HONG KONG (Reuters) - After snapping up assets at a record pace so far this year, Chinese buyers are expected to hold back in the run-up to the U.S. presidential election in November, nervous that campaign rhetoric might invite closer regulatory scrutiny of deals.
Uncertainty about the ultimate winner could also give buyers pause, said lawyers and bankers, as the presumptive Republican nominee, Donald Trump, has regularly accused China of stealing U.S. jobs and manipulating its currency for unfair trade advantage.
“The identity, let alone the foreign policy of the incoming presidential candidate in the U.S., isn’t exactly clear, and it is fair to say there is considerable uncertainty about how that will play out in the China market,” said Andrew McGinty, a Shanghai-based partner at law firm Hogan Lovells International, who has advised on M&A in China for two decades.

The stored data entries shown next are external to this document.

(* ===== verification/Synch.v ===== *)
(** * Semaphores, recursive mutexes and futexes: operations

    kernel/src/synch/{semaphore,recmutex,futex}.rs.  Each round of an acquire loop, between
    taking and releasing the lock of the object, is one step. *)

From stdpp Require Import gmap.
From S2P Require Import Prelude TaskQueue Scheduler Tasks.

Definition EAGAIN : Z := 11.
Definition EINVAL : Z := 22.
Definition ETIMEDOUT : Z := 110.

Definition wrap_i64 (x : Z) : Z := (x + 9223372036854775808) mod 18446744073709551616 - 9223372036854775808.

(** ** Semaphores *)

Definition semaphore_new (count : Z) : Semaphore := mkSemaphore count hq_new.

Definition get_semaphore (a : Z) : SM Semaphore :=
  let! m := sgets s_semaphores in
  match m !! a with Some x => sret x | None => slift Panic end.
Definition put_semaphore (a : Z) (x : Semaphore) : SM unit :=
  smodify (fun s => set_semaphores (<[a := x]> (s_semaphores s)) s).

(** A round of [acquire]: [Some] is the result, [None] goes round again, after a switch if
    [spun] ([backoff.is_completed()]). *)
Definition sem_acquire (k now a : Z) (wakeup_time : option Z) (spun : bool) : SM (option bool) :=
  let! x := get_semaphore a in
  if 0 <? sem_count x then
    let! _ := put_semaphore a (mkSemaphore (sem_count x - 1) (sem_queue x)) in
    sret (Some true)
  else if match wakeup_time with Some t => t <? now | None => false end then
    let! h := on_core k get_current_task_handle in
    let! (q, _) := slift (hq_remove (sem_queue x) h) in
    let! _ := put_semaphore a (mkSemaphore (sem_count x) q) in
    sret (Some false)
  else if spun then
    let! _ := on_core k (block_current_task wakeup_time) in
    let! h := on_core k get_current_task_handle in
    let! q := slift (hq_push (sem_queue x) h) in
    let! _ := put_semaphore a (mkSemaphore (sem_count x) q) in
    sret None
  else sret None.

Definition sem_try_acquire (a : Z) : SM bool :=
  let! x := get_semaphore a in
  if 0 <? sem_count x then
    let! _ := put_semaphore a (mkSemaphore (sem_count x - 1) (sem_queue x)) in
    sret true
  else sret false.

Definition sem_release (k now a : Z) : SM unit :=
  let! x := get_semaphore a in
  let! (q, task) := slift (hq_pop (sem_queue x)) in
  let! _ := put_semaphore a (mkSemaphore (wrap_i64 (sem_count x + 1)) q) in
  match task with
  | None => sret tt
  | Some task => custom_wakeup k now task
  end.

(** ** Recursive mutexes *)

Definition recmutex_new : RecursiveMutex := mkRecursiveMutex None 0 hq_new.

Definition get_mutex (a : Z) : SM RecursiveMutex :=
  let! m := sgets s_mutexes in
  match m !! a with Some x => sret x | None => slift Panic end.
Definition put_mutex (a : Z) (x : RecursiveMutex) : SM unit :=
  smodify (fun s => set_mutexes (<[a := x]> (s_mutexes s)) s).

(** A round of [acquire]: [true] when the mutex is held, [false] to switch and go round. *)
Definition mutex_acquire (k a : Z) : SM bool :=
  let! tid := on_core k get_current_task_id in
  let! x := get_mutex a in
  match rm_current_tid x with
  | None =>
      let! _ := put_mutex a (mkRecursiveMutex (Some tid) 1 (rm_queue x)) in
      sret true
  | Some current_tid =>
      if current_tid =? tid then
        let! _ := put_mutex a (mkRecursiveMutex (Some tid) (add64 (rm_count x) 1) (rm_queue x)) in
        sret true
      else
        let! _ := on_core k (block_current_task None) in
        let! h := on_core k get_current_task_handle in
        let! q := slift (hq_push (rm_queue x) h) in
        let! _ := put_mutex a (mkRecursiveMutex (Some current_tid) (rm_count x) q) in
        sret false
  end.

Definition mutex_release (k now a : Z) : SM unit :=
  let! x := get_mutex a in
  let count := if 0 <? rm_count x then rm_count x - 1 else rm_count x in
  if 0 <? count then put_mutex a (mkRecursiveMutex (rm_current_tid x) count (rm_queue x))
  else
    let! (q, task) := slift (hq_pop (rm_queue x)) in
    let! _ := put_mutex a (mkRecursiveMutex None count q) in
    match task with
    | None => sret tt
    | Some task => custom_wakeup k now task
    end.

(** ** Futexes *)

Definition atomic_load (a : Z) : SM Z :=
  let! m := sgets s_words in
  match m !! a with Some v => sret v | None => slift Panic end.
Definition atomic_store (a v : Z) : SM unit := smodify (fun s => set_words (<[a := v]> (s_words s)) s).

Definition put_queue (a : Z) (q : TaskHandlePriorityQueue) : SM unit :=
  smodify (fun s => set_parking_lot (<[a := q]> (s_parking_lot s)) s).
(** [if queue.get().is_empty() { queue.remove() }] *)
Definition put_or_remove (a : Z) (q : TaskHandlePriorityQueue) : SM unit :=
  if hq_is_empty q then smodify (fun s => set_parking_lot (delete a (s_parking_lot s)) s) else put_queue a q.

Definition futex_wakeup_time (now : Z) (timeout : option Z) (relative : bool) : option Z :=
  if relative then t ← timeout; checked_add64 now t else timeout.

(** [block_current_task], [parking_lot.entry(..).or_default().push(handle)] *)
Definition park (k a : Z) (wakeup_time : option Z) : SM TaskHandle :=
  let! _ := on_core k (block_current_task wakeup_time) in
  let! handle := on_core k get_current_task_handle in
  let! lot := sgets s_parking_lot in
  let! q := slift (hq_push (default hq_new (lot !! a)) handle) in
  let! _ := put_queue a q in
  sret handle.

(** Up to the first switch: an error, or the handle that was parked. *)
Definition futex_wait (k now a expected : Z) (timeout : option Z) (relative : bool) : SM (Z + TaskHandle) :=
  let! v := atomic_load a in
  if negb (v =? expected) then sret (inl (- EAGAIN)) else
  let! h := park k a (futex_wakeup_time now timeout relative) in
  sret (inr h).

Definition futex_wait_and_set (k now a expected : Z) (timeout : option Z) (relative : bool) (new_value : Z) : SM (Z + TaskHandle) :=
  let! v := atomic_load a in
  let! _ := atomic_store a new_value in
  if negb (v =? expected) then sret (inl (- EAGAIN)) else
  let! h := park k a (futex_wakeup_time now timeout relative) in
  sret (inr h).

(** A round of the loop, after a switch. *)
Definition futex_woken (k now a : Z) (handle : TaskHandle) (wakeup_time : option Z) : SM (option Z) :=
  let! lot := sgets s_parking_lot in
  if match wakeup_time with Some t => t <=? now | None => false end then
    match lot !! a with
    | None => sret (Some 0)
    | Some q =>
        let! (q, removed) := slift (hq_remove q handle) in
        let! _ := put_or_remove a q in
        sret (Some (if removed : bool then - ETIMEDOUT else 0))
    end
  else
    let! parked :=
      match lot !! a with
      | None => sret false
      | Some q => slift (hq_contains q handle)
      end in
    if parked : bool then
      let! _ := on_core k (block_current_task wakeup_time) in sret None
    else sret (Some 0).

(** The loop of [futex_wake]: how many were woken, and what is left of the queue. *)
Fixpoint wake_loop (fuel : nat) (k now count woken : Z) (q : TaskHandlePriorityQueue) : SM (Z * TaskHandlePriorityQueue) :=
  match fuel with
  | O => slift OutOfFuel
  | S fuel =>
      if negb (woken =? count) || (count =? I32_MAX) then
        let! (q, handle) := slift (hq_pop q) in
        match handle with
        | None => sret (woken, q)
        | Some handle =>
            let! _ := custom_wakeup k now handle in
            wake_loop fuel k now count (Z.min I32_MAX (woken + 1)) q
        end
      else sret (woken, q)
  end.

(** Every handle of a queue. *)
Definition hq_all (q : TaskHandlePriorityQueue) : list TaskHandle := mjoin (default [] <$> hq_queues q).

Definition futex_wake (k now a count : Z) : SM Z :=
  if count <? 0 then sret (- EINVAL) else
  let! lot := sgets s_parking_lot in
  match lot !! a with
  | None => sret 0
  | Some q =>
      let! (woken, q) := wake_loop (S (length (hq_all q))) k now count 0 q in
      let! _ := put_or_remove a q in
      sret woken
  end.

Definition futex_wake_or_set (k now a count new_value : Z) : SM Z :=
  if count <? 0 then sret (- EINVAL) else
  let! lot := sgets s_parking_lot in
  match lot !! a with
  | None => let! _ := atomic_store a new_value in sret 0
  | Some q =>
      let! (woken, q) := wake_loop (S (length (hq_all q))) k now count 0 q in
      let! _ := put_or_remove a q in
      let! _ := if woken =? 0 then atomic_store a new_value else sret tt in
      sret woken
  end.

Chinese foreign acquisitions this year have totaled $104 billion, close to the total announced last year, but there have also been a record nearly $27 billion of failed attempts, mostly in the United States, and mostly due to regulatory pushback. Figures for deals announced in March through May are already down from a peak in February.
The latest Chinese outbound deal to run into regulatory trouble is Anbang Insurance Group’s proposed $1.57 billion bid for U.S. peer Fidelity & Guaranty Life FGL.N.
The New York regulator has asked Anbang to withdraw its application after it failed to provide information requested for processing the deal.
Any deal launched for a U.S. target now is unlikely to secure all the required regulatory clearances before the November election, and most buyers will think twice before launching sensitive deals during the most intense period of campaigning, bankers say.
“That will create a certain amount of uncertainty within Chinese buyers because people want to know, ‘Well, who is it going to be looking at my deals?’ especially if you consider the CFIUS aspect,” said McGinty, who has nearly two decades of experience in China.
The Committee on Foreign Investment in the United States (CFIUS), which reviews deals for potential national security threats, has emerged as a significant risk for Chinese companies making U.S. acquisitions. The United States is also seeking to broaden the committee’s powers.
Some technology-related acquisitions from China have faced unexpected and intense CFIUS scrutiny, leading to some deals being pulled. In February, China state-backed Unisplendor Corp (000938.SZ) scrapped a $3.78 billion bid for Western Digital Corp (WDC.O) after CFIUS said it would investigate the transaction.
“This (scrutiny) is not likely to decrease any time soon and may increase, at least in the short term, after a new president takes office,” said Anne Salladin, special counsel with Stroock & Stroock & Lavan LLP, who advises on CFIUS matters.
Trump has not made comments on Chinese acquisitions, but has called for 45 percent tariffs on imports from China. Chinese officials have generally avoided criticizing Trump directly, though they have disputed his claims.
A spokeswoman for Trump’s campaign did not respond to requests for comment.
Salladin said Trump has taken a hard line toward China and other countries during the Republican primary campaign, but noted that presidential candidates would often “move toward the center” during the campaign proper and might, if elected, govern differently from their campaign rhetoric.
“I think it’s too early to make any predictions at this point,” she added.
Another area of concern for some experts is how a new U.S. president would tackle the long-contentious subject of foreign currency. China and the United States have traded accusations of currency manipulation for years before Trump’s campaign chimed in.
“If that were to come back on the agenda, there could be some friction that would not be helpful for U.S.-China deal-making,” said McGinty.
But anti-China sentiment is unlikely to deter Chinese buyers in the longer term, said Alberto Forchielli, founder of China-focused private equity firm Mandarin Capital.
“Chinese investments in the U.S. will be less and less popular. It will be a more difficult business climate,” Forchielli said.
“Chinese corporates, however, are not worried about U.S. elections. They know that in an electoral year there is a phase of China bashing. They will continue to buy.”